[Start of Attachment]

(* ===== verification/GroundScenario.v ===== *)
(** * Concrete ground allocation scenarios

    The inputs of [tests/unit/sky/test_ground_allocator_engine.py]: a station
    with given terminals, visible satellites at given elevations, and the
    allocation state of the previous tick.  The witnesses of the allocator's
    theorems evaluate the model on them. *)

From S2P Require Import Prelude.
From S2P Require Import PyFloat.
From S2P Require Import PyData.
From S2P Require Import GroundPolicy.
From S2P Require Import GroundTypes.
From S2P Require Import GroundAllocator.
From stdpp Require Import base list strings gmap.
Local Open Scope Z_scope.

Definition visible_at (sat : string) (elevation : Z) : GroundVisibility :=
  {| gv_sat_id := sat; gv_visible := true; gv_elevation_deg := float_of_Z elevation;
     gv_range_km := float_of_Z 1000; gv_remaining_visible_s := None;
     gv_reject_reason := ok; gv_rejecting_endpoint := endpoint_none;
     gv_azimuth_deg := None; gv_sat_off_nadir_deg := None |}.

Definition highest_elevation_spec : SelectionPolicySpec :=
  {| sp_name := "highest-elevation"; sp_params := ∅ |}.
Definition hysteresis_spec : HandoverPolicySpec :=
  {| hp_name := "hysteresis"; hp_params := ∅ |}.

(** A station: name, visible satellites with elevations, terminals, service
    priority. *)
Record station := {
  stn : string; sees : list (string * Z); terms : nat; prio : Z;
}.

Definition by_station {A} (f : station → A) (l : list station) : gmap string A :=
  list_to_map (map (λ s, (stn s, f s)) l).

Definition indices (n : nat) : list Z := map Z.of_nat (seq 0 n).

Definition scenario (stations : list station) (sats : list (string * nat))
    (current : dict node_pair (Z * Z)) (pending : MbbTeardownState)
    (mbb : bool) (abort : string) : AllocInput :=
  let pairs := concat (map (λ s, map (λ v, normalized_pair (stn s) v.1) (sees s)) stations) in
  {| step := 10;
     visible_per_station := by_station (λ s, map (λ v, visible_at v.1 v.2) (sees s)) stations;
     ground_station_ids := list_to_set (map stn stations);
     current_associations := current;
     pending_teardowns := pending;
     gs_terminal_indices := by_station (λ s, indices (terms s)) stations;
     gs_selection_policies := by_station (λ _, highest_elevation_spec) stations;
     gs_min_elevations := by_station (λ _, float_of_Z 25) stations;
     gs_handover_policies := by_station (λ _, hysteresis_spec) stations;
     gs_handover_modes := by_station (λ _, if mbb then "mbb" else "bbm") stations;
     gs_mbb_overlap_ticks := by_station (λ _, if mbb then 3 else 0) stations;
     gs_mbb_reserve := by_station (λ _, if mbb then 1 else 0) stations;
     gs_service_priorities := by_station prio stations;
     gs_tenant_ids := by_station (λ _, "default") stations;
     gs_reference_bodies := by_station (λ _, "earth") stations;
     sat_ground_terminals := list_to_map (map (λ s, (s.1, Z.of_nat s.2)) sats);
     sat_ground_terminal_indices_by_body :=
       list_to_map (map (λ s, (s.1, {["earth" := indices s.2]})) sats);
     ranking_order := [service_priority; selection_score;
                       satellite_ground_terminal_capacity; lex_pair];
     mbb_preemption := "off";
     successor_abort_policy := abort;
     cross_tenant_displacement := "off";
     bbm_acquire_timeout_ticks := 1;
     ignored_capacity_fields := [];
     sim_time_unix := float_of_Z 1000;
     pair_delays_ms := list_to_map (map (λ p, (p, (float_of_Z 4, float_of_Z 4)))
       (pairs ++ dict_keys current));
     receive_windows := ∅ |}.

Definition gs_A (sees : list (string * Z)) (terms : nat) : station :=
  {| stn := "gs-A"; sees := sees; terms := terms; prio := 10 |}.

Definition assoc_of (r : result GroundAllocationResult) : option (dict node_pair (Z * Z)) :=
  match r with Ok r => Some (associations r) | Raise _ => None end.

(** [test_highest_elevation_selects_best_visible_candidate]. *)
Definition in_highest : AllocInput :=
  scenario [gs_A [("sat-low", 35); ("sat-high", 55)] 1] [("sat-low", 1%nat); ("sat-high", 1%nat)]
    [] ∅ false "hard_release".

Example highest_selected :
  assoc_of (allocate_ground_links in_highest) = Some [(("gs-A", "sat-high"), (0, 0))].
Proof. vm_compute. reflexivity. Qed.

(** [test_mbb_replacement_starts_teardown_when_challenger_beats_hysteresis]. *)
Definition in_mbb (challenger : Z) : AllocInput :=
  scenario [gs_A [("sat-old", 40); ("sat-new", challenger)] 2]
    [("sat-old", 1%nat); ("sat-new", 1%nat)]
    [(("gs-A", "sat-old"), (0, 0))] ∅ true "hard_release".

Example mbb_overlap :
  assoc_of (allocate_ground_links (in_mbb 47)) =
  Some [(("gs-A", "sat-old"), (0, 0)); (("gs-A", "sat-new"), (1, 0))].
Proof. vm_compute. reflexivity. Qed.

Example mbb_held :
  assoc_of (allocate_ground_links (in_mbb 44)) = Some [(("gs-A", "sat-old"), (0, 0))].
Proof. vm_compute. reflexivity. Qed.

(** [test_station_ranking_arbitrates_satellite_capacity], three tiers. *)
Definition in_tiers : AllocInput :=
  scenario [ {| stn := "a"; sees := [("sat-shared", 80)]; terms := 1; prio := 20 |};
             {| stn := "b"; sees := [("sat-shared", 30)]; terms := 1; prio := 1 |};
             {| stn := "c"; sees := [("sat-shared", 60)]; terms := 1; prio := 5 |} ]
    [("sat-shared", 2%nat)] [(("a", "sat-shared"), (0, 0))] ∅ false "hard_release".

Example tiers_selected :
  assoc_of (allocate_ground_links in_tiers) =
  Some [(("b", "sat-shared"), (0, 1)); (("c", "sat-shared"), (0, 0))].
Proof. vm_compute. reflexivity. Qed.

[End of Attachment]

Problem: Print the whole listing above exactly, please.

Answer area:
(* ===== verification/GroundScenario.v ===== *)
(** * Concrete ground allocation scenarios

    The inputs of [tests/unit/sky/test_ground_allocator_engine.py]: a station
    with given terminals, visible satellites at given elevations, and the
    allocation state of the previous tick.  The witnesses of the allocator's
    theorems evaluate the model on them. *)

From S2P Require Import Prelude.
From S2P Require Import PyFloat.
From S2P Require Import PyData.
From S2P Require Import GroundPolicy.
From S2P Require Import GroundTypes.
From S2P Require Import GroundAllocator.
From stdpp Require Import base list strings gmap.
Local Open Scope Z_scope.

Definition visible_at (sat : string) (elevation : Z) : GroundVisibility :=
  {| gv_sat_id := sat; gv_visible := true; gv_elevation_deg := float_of_Z elevation;
     gv_range_km := float_of_Z 1000; gv_remaining_visible_s := None;
     gv_reject_reason := ok; gv_rejecting_endpoint := endpoint_none;
     gv_azimuth_deg := None; gv_sat_off_nadir_deg := None |}.

Definition highest_elevation_spec : SelectionPolicySpec :=
  {| sp_name := "highest-elevation"; sp_params := ∅ |}.
Definition hysteresis_spec : HandoverPolicySpec :=
  {| hp_name := "hysteresis"; hp_params := ∅ |}.

(** A station: name, visible satellites with elevations, terminals, service
    priority. *)
Record station := {
  stn : string; sees : list (string * Z); terms : nat; prio : Z;
}.

Definition by_station {A} (f : station → A) (l : list station) : gmap string A :=
  list_to_map (map (λ s, (stn s, f s)) l).

Definition indices (n : nat) : list Z := map Z.of_nat (seq 0 n).

Definition scenario (stations : list station) (sats : list (string * nat))
    (current : dict node_pair (Z * Z)) (pending : MbbTeardownState)
    (mbb : bool) (abort : string) : AllocInput :=
  let pairs := concat (map (λ s, map (λ v, normalized_pair (stn s) v.1) (sees s)) stations) in
  {| step := 10;
     visible_per_station := by_station (λ s, map (λ v, visible_at v.1 v.2) (sees s)) stations;
     ground_station_ids := list_to_set (map stn stations);
     current_associations := current;
     pending_teardowns := pending;
     gs_terminal_indices := by_station (λ s, indices (terms s)) stations;
     gs_selection_policies := by_station (λ _, highest_elevation_spec) stations;
     gs_min_elevations := by_station (λ _, float_of_Z 25) stations;
     gs_handover_policies := by_station (λ _, hysteresis_spec) stations;
     gs_handover_modes := by_station (λ _, if mbb then "mbb" else "bbm") stations;
     gs_mbb_overlap_ticks := by_station (λ _, if mbb then 3 else 0) stations;
     gs_mbb_reserve := by_station (λ _, if mbb then 1 else 0) stations;
     gs_service_priorities := by_station prio stations;
     gs_tenant_ids := by_station (λ _, "default") stations;
     gs_reference_bodies := by_station (λ _, "earth") stations;
     sat_ground_terminals := list_to_map (map (λ s, (s.1, Z.of_nat s.2)) sats);
     sat_ground_terminal_indices_by_body :=
       list_to_map (map (λ s, (s.1, {["earth" := indices s.2]})) sats);
     ranking_order := [service_priority; selection_score;
                       satellite_ground_terminal_capacity; lex_pair];
     mbb_preemption := "off";
     successor_abort_policy := abort;
     cross_tenant_displacement := "off";
     bbm_acquire_timeout_ticks := 1;
     ignored_capacity_fields := [];
     sim_time_unix := float_of_Z 1000;
     pair_delays_ms := list_to_map (map (λ p, (p, (float_of_Z 4, float_of_Z 4)))
       (pairs ++ dict_keys current));
     receive_windows := ∅ |}.

Definition gs_A (sees : list (string * Z)) (terms : nat) : station :=
  {| stn := "gs-A"; sees := sees; terms := terms; prio := 10 |}.

Definition assoc_of (r : result GroundAllocationResult) : option (dict node_pair (Z * Z)) :=
  match r with Ok r => Some (associations r) | Raise _ => None end.

(** [test_highest_elevation_selects_best_visible_candidate]. *)
Definition in_highest : AllocInput :=
  scenario [gs_A [("sat-low", 35); ("sat-high", 55)] 1] [("sat-low", 1%nat); ("sat-high", 1%nat)]
    [] ∅ false "hard_release".

Example highest_selected :
  assoc_of (allocate_ground_links in_highest) = Some [(("gs-A", "sat-high"), (0, 0))].
Proof. vm_compute. reflexivity. Qed.

(** [test_mbb_replacement_starts_teardown_when_challenger_beats_hysteresis]. *)
Definition in_mbb (challenger : Z) : AllocInput :=
  scenario [gs_A [("sat-old", 40); ("sat-new", challenger)] 2]
    [("sat-old", 1%nat); ("sat-new", 1%nat)]
    [(("gs-A", "sat-old"), (0, 0))] ∅ true "hard_release".

Example mbb_overlap :
  assoc_of (allocate_ground_links (in_mbb 47)) =
  Some [(("gs-A", "sat-old"), (0, 0)); (("gs-A", "sat-new"), (1, 0))].
Proof. vm_compute. reflexivity. Qed.

Example mbb_held :
  assoc_of (allocate_ground_links (in_mbb 44)) = Some [(("gs-A", "sat-old"), (0, 0))].
Proof. vm_compute. reflexivity. Qed.

(** [test_station_ranking_arbitrates_satellite_capacity], three tiers. *)
Definition in_tiers : AllocInput :=
  scenario [ {| stn := "a"; sees := [("sat-shared", 80)]; terms := 1; prio := 20 |};
             {| stn := "b"; sees := [("sat-shared", 30)]; terms := 1; prio := 1 |};
             {| stn := "c"; sees := [("sat-shared", 60)]; terms := 1; prio := 5 |} ]
    [("sat-shared", 2%nat)] [(("a", "sat-shared"), (0, 0))] ∅ false "hard_release".

Example tiers_selected :
  assoc_of (allocate_ground_links in_tiers) =
  Some [(("b", "sat-shared"), (0, 1)); (("c", "sat-shared"), (0, 0))].
Proof. vm_compute. reflexivity. Qed.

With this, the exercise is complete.